═══ ENTRIES SUPPLIED ═══

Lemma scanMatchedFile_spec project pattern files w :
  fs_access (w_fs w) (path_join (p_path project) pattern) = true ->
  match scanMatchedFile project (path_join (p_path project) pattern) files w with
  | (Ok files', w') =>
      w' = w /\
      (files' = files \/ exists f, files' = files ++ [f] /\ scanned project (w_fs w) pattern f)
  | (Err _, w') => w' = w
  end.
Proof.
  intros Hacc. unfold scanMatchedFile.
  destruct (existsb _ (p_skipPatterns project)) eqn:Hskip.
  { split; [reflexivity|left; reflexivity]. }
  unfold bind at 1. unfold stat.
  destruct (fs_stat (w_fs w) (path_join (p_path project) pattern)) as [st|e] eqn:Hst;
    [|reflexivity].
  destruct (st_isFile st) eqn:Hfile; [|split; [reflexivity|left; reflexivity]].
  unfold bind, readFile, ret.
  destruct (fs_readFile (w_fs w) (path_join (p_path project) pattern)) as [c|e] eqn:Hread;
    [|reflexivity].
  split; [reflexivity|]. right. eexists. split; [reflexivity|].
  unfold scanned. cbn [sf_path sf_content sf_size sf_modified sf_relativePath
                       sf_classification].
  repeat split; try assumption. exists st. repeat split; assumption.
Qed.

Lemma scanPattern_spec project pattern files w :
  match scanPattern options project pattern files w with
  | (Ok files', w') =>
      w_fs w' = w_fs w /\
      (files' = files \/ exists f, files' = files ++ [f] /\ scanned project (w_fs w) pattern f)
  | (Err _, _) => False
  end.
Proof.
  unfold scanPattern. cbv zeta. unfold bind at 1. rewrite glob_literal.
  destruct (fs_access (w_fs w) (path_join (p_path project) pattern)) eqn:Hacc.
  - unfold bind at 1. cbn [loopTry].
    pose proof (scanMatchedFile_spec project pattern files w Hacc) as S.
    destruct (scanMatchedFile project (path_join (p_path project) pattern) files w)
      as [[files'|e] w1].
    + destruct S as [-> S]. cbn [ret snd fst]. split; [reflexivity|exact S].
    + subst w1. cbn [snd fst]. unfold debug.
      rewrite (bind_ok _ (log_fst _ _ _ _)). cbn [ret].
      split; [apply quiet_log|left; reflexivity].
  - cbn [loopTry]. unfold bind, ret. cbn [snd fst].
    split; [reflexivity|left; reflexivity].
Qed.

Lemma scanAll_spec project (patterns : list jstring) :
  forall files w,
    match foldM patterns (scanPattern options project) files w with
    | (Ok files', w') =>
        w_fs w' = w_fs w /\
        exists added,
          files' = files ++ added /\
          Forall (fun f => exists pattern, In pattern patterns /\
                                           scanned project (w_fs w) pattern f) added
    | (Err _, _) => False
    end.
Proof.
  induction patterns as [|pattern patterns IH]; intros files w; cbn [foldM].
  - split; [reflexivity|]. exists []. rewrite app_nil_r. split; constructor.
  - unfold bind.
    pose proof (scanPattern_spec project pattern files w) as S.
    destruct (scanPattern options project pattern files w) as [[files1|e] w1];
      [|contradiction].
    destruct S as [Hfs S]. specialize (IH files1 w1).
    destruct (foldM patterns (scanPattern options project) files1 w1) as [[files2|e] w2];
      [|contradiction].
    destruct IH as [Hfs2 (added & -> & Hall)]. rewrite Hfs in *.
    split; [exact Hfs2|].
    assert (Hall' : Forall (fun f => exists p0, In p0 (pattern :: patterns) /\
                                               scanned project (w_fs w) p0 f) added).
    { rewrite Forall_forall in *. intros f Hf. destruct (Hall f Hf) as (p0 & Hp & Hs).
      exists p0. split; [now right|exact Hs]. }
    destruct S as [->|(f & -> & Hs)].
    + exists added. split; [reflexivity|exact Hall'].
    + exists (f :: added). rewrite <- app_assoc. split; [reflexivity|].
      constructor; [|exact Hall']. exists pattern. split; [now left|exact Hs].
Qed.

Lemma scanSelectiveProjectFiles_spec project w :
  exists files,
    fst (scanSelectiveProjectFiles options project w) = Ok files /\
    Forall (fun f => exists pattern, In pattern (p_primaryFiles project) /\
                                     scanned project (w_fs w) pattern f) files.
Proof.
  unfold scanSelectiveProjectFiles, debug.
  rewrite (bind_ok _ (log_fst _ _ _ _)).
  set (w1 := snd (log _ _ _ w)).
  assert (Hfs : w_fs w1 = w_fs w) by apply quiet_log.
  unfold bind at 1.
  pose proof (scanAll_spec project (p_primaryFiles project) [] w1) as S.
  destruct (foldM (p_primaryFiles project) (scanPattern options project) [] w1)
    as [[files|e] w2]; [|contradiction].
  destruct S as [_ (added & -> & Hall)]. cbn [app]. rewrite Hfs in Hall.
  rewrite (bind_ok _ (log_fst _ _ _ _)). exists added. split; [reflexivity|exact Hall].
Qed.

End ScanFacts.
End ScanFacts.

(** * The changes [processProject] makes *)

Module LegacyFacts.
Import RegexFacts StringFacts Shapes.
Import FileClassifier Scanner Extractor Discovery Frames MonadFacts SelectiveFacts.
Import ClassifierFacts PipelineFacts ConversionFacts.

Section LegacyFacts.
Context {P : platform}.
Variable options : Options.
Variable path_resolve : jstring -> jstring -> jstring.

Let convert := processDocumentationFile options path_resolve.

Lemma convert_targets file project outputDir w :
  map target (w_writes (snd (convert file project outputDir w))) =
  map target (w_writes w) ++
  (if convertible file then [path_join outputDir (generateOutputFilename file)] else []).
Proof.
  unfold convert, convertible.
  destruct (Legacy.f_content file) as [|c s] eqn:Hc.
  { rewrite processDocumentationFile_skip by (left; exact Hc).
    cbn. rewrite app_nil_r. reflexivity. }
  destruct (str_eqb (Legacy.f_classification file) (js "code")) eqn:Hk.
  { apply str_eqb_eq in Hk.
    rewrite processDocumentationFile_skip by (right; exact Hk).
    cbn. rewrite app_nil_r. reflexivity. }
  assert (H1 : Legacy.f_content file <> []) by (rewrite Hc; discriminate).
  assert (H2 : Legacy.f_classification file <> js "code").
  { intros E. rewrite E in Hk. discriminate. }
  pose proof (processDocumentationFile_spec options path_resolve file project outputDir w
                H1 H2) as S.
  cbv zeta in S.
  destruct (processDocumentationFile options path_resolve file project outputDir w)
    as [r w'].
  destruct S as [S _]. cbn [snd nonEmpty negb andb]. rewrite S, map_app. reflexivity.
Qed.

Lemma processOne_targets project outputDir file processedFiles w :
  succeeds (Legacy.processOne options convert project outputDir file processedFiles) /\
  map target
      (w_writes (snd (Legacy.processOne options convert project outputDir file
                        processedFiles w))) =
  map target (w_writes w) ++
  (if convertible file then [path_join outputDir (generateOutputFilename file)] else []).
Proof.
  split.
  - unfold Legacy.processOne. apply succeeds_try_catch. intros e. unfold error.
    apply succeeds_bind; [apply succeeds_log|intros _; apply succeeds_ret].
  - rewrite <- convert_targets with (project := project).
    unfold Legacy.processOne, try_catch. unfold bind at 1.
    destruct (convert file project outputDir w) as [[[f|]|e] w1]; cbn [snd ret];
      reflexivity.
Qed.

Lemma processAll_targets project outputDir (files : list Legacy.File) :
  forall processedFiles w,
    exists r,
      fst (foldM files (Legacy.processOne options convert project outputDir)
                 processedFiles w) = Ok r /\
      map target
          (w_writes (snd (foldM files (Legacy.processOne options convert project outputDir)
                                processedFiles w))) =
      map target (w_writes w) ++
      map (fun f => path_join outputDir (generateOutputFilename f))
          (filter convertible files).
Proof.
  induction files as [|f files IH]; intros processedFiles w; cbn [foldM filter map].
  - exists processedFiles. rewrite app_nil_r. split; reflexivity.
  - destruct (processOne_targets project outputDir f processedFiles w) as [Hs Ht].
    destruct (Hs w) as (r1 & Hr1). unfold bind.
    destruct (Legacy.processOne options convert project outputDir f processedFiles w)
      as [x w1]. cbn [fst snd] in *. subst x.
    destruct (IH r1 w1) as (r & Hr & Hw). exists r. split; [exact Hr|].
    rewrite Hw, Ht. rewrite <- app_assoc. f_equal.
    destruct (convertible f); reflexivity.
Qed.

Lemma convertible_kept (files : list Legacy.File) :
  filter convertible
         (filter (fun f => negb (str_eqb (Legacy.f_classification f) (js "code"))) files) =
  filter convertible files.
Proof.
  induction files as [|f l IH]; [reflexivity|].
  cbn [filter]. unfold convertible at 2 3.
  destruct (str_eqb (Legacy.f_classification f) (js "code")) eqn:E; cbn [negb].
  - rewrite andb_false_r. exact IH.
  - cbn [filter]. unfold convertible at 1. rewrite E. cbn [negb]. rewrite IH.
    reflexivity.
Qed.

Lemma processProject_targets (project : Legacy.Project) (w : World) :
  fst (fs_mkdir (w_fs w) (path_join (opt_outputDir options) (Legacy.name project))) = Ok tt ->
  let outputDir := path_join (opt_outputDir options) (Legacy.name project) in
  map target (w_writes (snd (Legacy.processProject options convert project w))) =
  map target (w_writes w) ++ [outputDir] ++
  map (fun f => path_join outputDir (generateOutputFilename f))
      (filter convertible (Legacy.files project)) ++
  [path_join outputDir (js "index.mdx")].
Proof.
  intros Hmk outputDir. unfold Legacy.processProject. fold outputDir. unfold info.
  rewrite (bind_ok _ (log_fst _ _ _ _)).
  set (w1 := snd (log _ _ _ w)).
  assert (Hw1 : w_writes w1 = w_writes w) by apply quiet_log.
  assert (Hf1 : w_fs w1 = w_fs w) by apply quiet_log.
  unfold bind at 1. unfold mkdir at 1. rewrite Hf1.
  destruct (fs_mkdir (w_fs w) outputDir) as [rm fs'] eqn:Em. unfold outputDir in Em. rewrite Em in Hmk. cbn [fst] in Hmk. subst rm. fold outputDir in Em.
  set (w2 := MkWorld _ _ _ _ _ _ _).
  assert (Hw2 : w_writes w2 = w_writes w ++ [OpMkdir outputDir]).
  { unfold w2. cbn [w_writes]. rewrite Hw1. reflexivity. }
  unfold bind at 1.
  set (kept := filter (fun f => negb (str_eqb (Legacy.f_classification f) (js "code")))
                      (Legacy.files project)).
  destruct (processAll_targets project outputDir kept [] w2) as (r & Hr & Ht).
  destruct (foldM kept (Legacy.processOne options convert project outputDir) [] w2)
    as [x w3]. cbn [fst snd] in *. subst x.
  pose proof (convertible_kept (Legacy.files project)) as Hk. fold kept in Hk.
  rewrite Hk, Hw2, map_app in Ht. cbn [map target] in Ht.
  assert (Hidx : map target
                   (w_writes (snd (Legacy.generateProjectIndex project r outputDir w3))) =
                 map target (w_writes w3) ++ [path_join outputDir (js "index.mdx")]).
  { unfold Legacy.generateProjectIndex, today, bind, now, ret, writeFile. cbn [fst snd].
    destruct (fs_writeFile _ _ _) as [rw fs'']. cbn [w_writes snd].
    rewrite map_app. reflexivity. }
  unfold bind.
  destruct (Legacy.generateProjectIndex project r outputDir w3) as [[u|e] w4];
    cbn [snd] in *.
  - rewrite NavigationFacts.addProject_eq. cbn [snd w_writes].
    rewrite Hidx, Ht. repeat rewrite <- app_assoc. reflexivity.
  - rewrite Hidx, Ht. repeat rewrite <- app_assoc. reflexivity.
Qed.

═══

▸ INSTRUCTIONS FOR THE TASK:
Once you reach the line that holds "assert (Hidx : map target", print it and every line after it through the end of the records, word for word.

▸ TASK RESULT:
  assert (Hidx : map target
                   (w_writes (snd (Legacy.generateProjectIndex project r outputDir w3))) =
                 map target (w_writes w3) ++ [path_join outputDir (js "index.mdx")]).
  { unfold Legacy.generateProjectIndex, today, bind, now, ret, writeFile. cbn [fst snd].
    destruct (fs_writeFile _ _ _) as [rw fs'']. cbn [w_writes snd].
    rewrite map_app. reflexivity. }
  unfold bind.
  destruct (Legacy.generateProjectIndex project r outputDir w3) as [[u|e] w4];
    cbn [snd] in *.
  - rewrite NavigationFacts.addProject_eq. cbn [snd w_writes].
    rewrite Hidx, Ht. repeat rewrite <- app_assoc. reflexivity.
  - rewrite Hidx, Ht. repeat rewrite <- app_assoc. reflexivity.
Qed.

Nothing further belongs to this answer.